Crawford pointed out something that bugged him: On the site's home page there's a list of headlines for current stories. At the top of that list is this instruction: "Tip: Hold your mouse over a headline to view more information."
That's right, the Camera evidently believes it's necessary to explain such a common, basic Web interface feature as tooltips. I agree with Justin: this bugs me too. Good user interface design should be intuitive, and not require explanation.
I realize that total online newbies may not be familiar with tooltips (although users of Microsoft Office and other common software would be familiar with a similar mechanism, balloon help). However, I think the Camera's tooltip approach to providing home page story blurbs doesn't solve the real problem its layout presents: crypticness.
Online headlines should be intuitive, not cryptic, vague, or leading. That is, simply by reading a headline you should be able to grasp what a story's about. A well-crafted online headline provides the reader with sufficient information and incentive to decide whether to click a link to read the story.

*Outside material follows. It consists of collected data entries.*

(* rust: node/da_relay.rs 271-292 completion_snapshot *)
Definition completion_snapshot (r : DaRelaySetRecord) : option DaRelayCompletionSnapshot :=
  commit ← sr_commit r;
  if bool_decide (sr_state r = CompleteSet) then None else
  chunks ← mapM (λ index,
    if bool_decide (index ∈ sr_replaceable_chunks r) then None else
    chunk ← sr_chunks r !! index;
    Some (mkDaRelayCompletionChunk index (dk_chunk_hash chunk) (dk_payload chunk))) (seqZ 0 (dr_chunk_count commit));
  Some (mkDaRelayCompletionSnapshot (dr_payload_commitment commit) chunks).

(* rust: node/da_relay.rs 297-309 missing_chunk_indexes *)
Definition record_missing_chunk_indexes (r : DaRelaySetRecord) : list Z :=
  match sr_commit r with
  | None => []
  | Some commit =>
      if (dr_chunk_count commit =? 0) || bool_decide (sr_state r = CompleteSet) then [] else
      filter (λ index, sr_chunks r !! index = None ∨ index ∈ sr_replaceable_chunks r) (seqZ 0 (dr_chunk_count commit))
  end.

Definition drop_payload (c : DaRelayChunk) : DaRelayChunk :=
  mkDaRelayChunk (dk_da_id c) (dk_chunk_hash c) (dk_peer_quota_key c) (dk_chunk_index c) [] (dk_wire_bytes c) (dk_tx_bytes c).
(* rust: node/da_relay.rs 310-318 mark_complete *)
Definition mark_complete (payload_bytes : Z) (r : DaRelaySetRecord) : DaRelaySetRecord :=
  with_chunks (drop_payload <$> sr_chunks r) ∅ (with_ttl 0 (with_state CompleteSet (with_payload_bytes payload_bytes r))).

(* rust: node/da_relay.rs 319-321 mark_chunks_replaceable *)
Definition mark_chunks_replaceable (indexes : list Z) (r : DaRelaySetRecord) : DaRelaySetRecord :=
  with_chunks (sr_chunks r) (list_to_set indexes ∪ sr_replaceable_chunks r) r.

(* rust: node/da_relay.rs 322-330 orphan_wire_bytes *)
Definition orphan_wire_bytes (r : DaRelaySetRecord) : DaRelayResult Z :=
  if bool_decide (sr_state r = CompleteSet) then Ok 0 else
  try_fold da_checked_add 0 (btree_iter (sr_peer_bytes r)).*2.

(* rust: node/da_relay.rs 331-339 orphan_commit_bytes *)
Definition orphan_commit_bytes (r : DaRelaySetRecord) : Z :=
  if bool_decide (sr_state r = CompleteSet) then 0 else
  match sr_commit r with
  | Some commit => retained_tx_accounting_bytes (dr_wire_bytes commit) (dr_tx_bytes commit)
  | None => 0
  end.

(* rust: node/da_relay.rs 340-342 orphan_peer_bytes *)
Definition orphan_peer_bytes (r : DaRelaySetRecord) : option (gmap PeerQuotaKey Z) :=
  if bool_decide (sr_state r ≠ CompleteSet) then Some (sr_peer_bytes r) else None.

(* rust: node/da_relay.rs 383-387 empty_incomplete *)
Definition empty_incomplete (r : DaRelaySetRecord) : bool :=
  bool_decide (sr_state r ≠ CompleteSet) && bool_decide (sr_commit r = None) && bool_decide (sr_chunks r = ∅).

(* rust: node/da_relay.rs 343-382 without_peer_quota_key *)
Definition without_peer_quota_key (r : DaRelaySetRecord) (key : PeerQuotaKey) : DaRelayResult (option DaRelaySetRecord) :=
  if bool_decide (sr_state r = CompleteSet) || (sr_wire_bytes r =? 0) then Ok None else
  let drop_commit := match sr_commit r with
                     | Some commit => negb (dr_wire_bytes commit =? 0) && bool_decide (dr_peer_quota_key commit = key)
                     | None => false
                     end in
  let indexes := (filter (λ p, dk_wire_bytes p.2 ≠ 0 ∧ dk_peer_quota_key p.2 = key) (index_iter (sr_chunks r))).*1 in
  if negb drop_commit && bool_decide (indexes = []) then Ok None else
  let updated := if drop_commit then with_chunks (sr_chunks r) ∅ (with_commit None r) else r in
  let updated := foldl (λ u index, with_chunks (delete index (sr_chunks u)) (sr_replaceable_chunks u ∖ {[index]}) u) updated indexes in
  let updated := with_payload_bytes 0 updated in
  let updated := match sr_commit updated with
                 | None => with_chunks (sr_chunks updated) ∅ (with_state OrphanChunks updated)
                 | Some _ => updated
                 end in
  if empty_incomplete updated then Ok (Some (with_bytes 0 ∅ updated)) else
  updated ← recompute_wire_bytes updated;
  Ok (Some updated).
Lemma apply_body_applied l e b parsed x active clock r e' : synced l e → se_persistence_fault e = None → len b ≤ isize_max →
  bi_bytes x = b → parse_block_bytes b = Ok parsed →
  apply_body parsed b (hash_of b) (next_height (se_chain_state e)) x active clock (take_snapshot e) e = Some (r, e') →
  clash ((block_of <$> l) ++ [b]) ∨ applied l b e r e'.
Proof.
  intros Hs Hf Hb Hx Hp. unfold apply_body. set (snap := take_snapshot e). intros H. pose proof Hs as [Hr Hst].
  eng_inv H; [right|]. { apply begin_core in He as (Hc & Hg & _). by apply applied_err. }
  rename e0 into e1. apply begin_core in He as (Hc1 & Hg1 & Hcfg1). pose proof Hc1 as [= Hch1 Hst1 Hf1].
  assert (all_synced l e1) as Hs1 by (intros st; rewrite Hst1; apply Hst).
  assert (∀ e2 m, put_back l snap e2 → store_grows (se_block_store e1) (se_block_store e2) →
    se_persistence_fault e2 = se_persistence_fault e1 → applied l b e (Err m) e2) as Hback.
  { intros e2 m (Hch & Hga & Hst2) Hse Hfe. split; [by rewrite <- Hst1|]. right. split; [congruence|].
    split; [|by split]. split; [by rewrite Hch|exact Hst2]. }
  eng_inv H. { right. apply (connect_step l) in He as (Hse & ? & ?); [|done|by rewrite Hg1]. apply Hback; [done|by rewrite Hse|done]. }
  rename e0 into e2, a0 into summary. apply (connect_step l) in He as (Hst2 & Hf2 & Hcn & Hg2 & Hcfg2); [|done|by rewrite Hg1].
  assert (all_synced l e2) as Hs2 by (intros st; rewrite Hst2; apply Hs1).
  eng_inv H. { right. apply (prepare_step l) in He as (Hse & ? & ?); [|done]. apply Hback; [done|by rewrite Hse, Hst2|congruence]. }
  destruct a0 as [summary' undo]. apply (prepare_step l) in He as (_ & _ & -> & Hh' & ids & Hids & Hrep & Hundo); [|done].
  rewrite Hch1 in Hcn. rewrite <- Hx in Hb. pose proof (replay_replayed l _ Hr) as Hrp.
  destruct (replayed_distinct l _ x _ _ Hrp Hb Hcn) as [Hdi|?]; [right|left; by rewrite <- Hx].
  destruct (replayed_connect l _ x _ _ Hrp Hb Hcn Hdi) as (u & pb & Hbu & Huok & _ & Hpb & Hsize & _ & _ & Hkh & _).
  rewrite Hx in *. rewrite Hp in Hpb. injection Hpb as <-. rewrite (rp_height _ _ Hrp) in Hkh.
  rewrite <- Hh' in Hkh. clear Hh'. assert (len b < isize_max) as Hb'.
  { unfold BLOCK_FILE_MAX_BYTES, MAX_BLOCK_BYTES, isize_max in *. lia. }
  eng_inv H; [done|]. injection He as <- <-.
  assert (replay (l ++ [(x, u)]) (se_chain_state e2)) as Hr' by (econstructor; rewrite ?Hx; done).
  assert (∀ er ec, apply_commit parsed b (hash_of b) a snap summary' undo e2 = Some (er, ec) →
    store_grows (se_block_store e1) (se_block_store ec) ∧
    (faulted ec ∧ (∃ m, er = Err m) ∨ se_persistence_fault ec = None ∧
       match er with
       | Err _ => put_back l snap ec
       | Ok _ => se_chain_state ec = se_chain_state e2 ∧ gauges ec = gauges e2 ∧ all_synced (l ++ [(x, u)]) ec
           ∧ (∀ st, se_block_store e = Some st → index_list st = hashes l →
                ∃ st', se_block_store ec = Some st' ∧ index_list st' = hashes (l ++ [(x, u)]))
       end)) as Hcommit.
  { intros er ec Hc. rewrite <- Hst2. destruct undo as [u'|].
    - destruct Hundo as [[st Hs0] Hu']. change (as_chain_state snap) with (se_chain_state e) in Hu'. rewrite Hbu in Hu'. injection Hu' as <-.
      eapply (commit_step l) in Hc as (Hgr & Hres); [|exact Hs0|by apply Hs2|by rewrite Hg2, Hg1|done..].
      split; [done|]. destruct Hres as [?|[Hfe Hres]]; [by left|right]. split; [congruence|]. destruct er as [[]|m]; [|done].
      destruct Hres as (Hch & Hga & _ & Hix). destruct (Hix x Hx) as (st' & Hst' & Hsy & Hex). split; [done|]. split; [done|]. split.
      + intros st0. rewrite Hst'. by intros [= <-].
      + intros st0 Hst0. rewrite <- Hst1, <- Hst2, Hs0 in Hst0. injection Hst0 as <-. intros Hl. exists st'. split; [done|by apply Hex].
    - injection Hc as <- <-. split; [done|]. right. split; [congruence|]. split; [done|]. split; [done|]. split.
      + intros st. by rewrite Hundo.
      + intros st Hst0. by rewrite <- Hst1, <- Hst2, Hundo in Hst0. }
  eng_inv H; apply Hcommit in He as [Hgc Hres].
  { destruct Hres as [[Hfe _]|[Hfe Hpb]]; [split; [by rewrite <- Hst1|left; split; [done|by eexists]]|]. apply Hback; [done|done|congruence]. }
  destruct Hres as [[_ [m [=]]]|(Hfc & Hchc & Hgac & Hsc & Hexc)].
  assert (is_Some (se_block_store e0) → len l ≤ store_canonical_len e2) as Hbefore.
  { intros [st0 Hst0]. unfold store_canonical_len. destruct (se_block_store e2) as [st|] eqn:Hs0.
    - destruct (Hs2 st Hs0) as (Hi & (rest & Hxr) & _). rewrite (canonical_len_index st Hi), Hxr, length_app.
      pose proof (hashes_length l). lia.
    - by rewrite <- Hst2, Hst0 in Hgc. }
  (* the save *)
  eng_inv H; (apply (save_step l (x, u)) in He as [Hgs Hres]; [|done..|by rewrite Hgac, Hg2, Hg1]).
  { assert (store_grows (se_block_store e1) (se_block_store e')) as Hg' by (by etransitivity).
    destruct Hres as [[Hfe _]|[Hfe Hpb]]; [split; [by rewrite <- Hst1|left; split; [done|by eexists]]|]. apply Hback; [done|done|congruence]. }
  destruct Hres as [[_ [m [=]]]|(Hfs & Hcs & Hgas & _)].
  eng_inv H; [done|]. injection He as <- <-. injection H as <- <-. pose proof Hcs as [= Hcs1 Hcs2 _].
  match goal with |- context [direct_apply_finish ?t ?ac ?ck ?st ?su ?ef] => pose proof (finish_run t ac ck st su ef) as [Hcf Hgf] end.
  cbv zeta in Hcf, Hgf. set (ef := direct_apply_finish _ _ _ _ _ _) in *. pose proof Hcf as [= Hcf1 Hcf2 Hcf3].
  split; [rewrite <- Hst1, Hcf2, Hcs2; done|]. right. split; [congruence|]. exists x, u, parsed, ids.
  split; [done|]. split; [done|]. split.
  { split; [by rewrite Hcf1, Hcs1, Hchc|]. intros st. rewrite Hcf2, Hcs2. apply Hsc. }
  split; [intros st; rewrite Hcf2, Hcs2; apply Hexc|]. split; [done|].
  unfold gauges in Hgf, Hgas, Hgac, Hg2, Hg1. injection Hgf as -> -> -> ->. injection Hgas as _ Hbk _ Hct. injection Hgac as _ Hbk' _ Hct'.
  injection Hg2 as _ Hbk2 _ Hct2. injection Hg1 as _ Hbk1 _ Hct1. split; [done|]. split; [done|].
  split; [rewrite Hbk, Hbk', Hbk2, Hbk1, Hkh; done|]. split; [congruence|done].
Qed.

Lemma applied_core l b e e1 r e' : core e1 = core e → gauges e1 = gauges e → applied l b e1 r e' → applied l b e r e'.
Proof.
  intros [= H1 H2 H3] [= Hg1 Hg2 Hg3 Hg4] [Hgr Hres]. split; [by rewrite <- H2|]. destruct Hres as [?|[Hf Hres]]; [by left|right]. split; [done|].
  destruct r as [sum|m].
  - destruct Hres as (x & u & pb & ids & ?). exists x, u, pb, ids. by rewrite <- H2, <- Hg2, <- Hg4.
  - destruct Hres as (? & ? & ?). split; [done|]. split; [by rewrite <- H1|]. unfold gauges. by rewrite <- Hg1, <- Hg2, <- Hg3, <- Hg4.
Qed.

Therefore, I think the Camera would be better off putting more effort into crafting effective online headlines, rather than relying on a cumbersome, ineffective fix like tooltips. The usability problem with how the Camera design employs tooltips is that this approach requires user action (moving a mouse) merely to get enough information to decide whether to click. That kind of decision literally should be possible at a glance. It should involve the eyes, not the hands.
For instance, two of today's Camera headlines are: "Erie residents seek a reprieve" and "Business backs colleges." Neither headline really says what the story's about. Online, that's not engaging or effective.
However, those are the same headlines which ran in today's print edition of the Camera. So either the Camera's content management system cannot (or is not configured to) accommodate different headlines for online vs. print, or the Camera has made a deliberate decision that online headlines must match what runs in print. Neither circumstance serves the online audience well.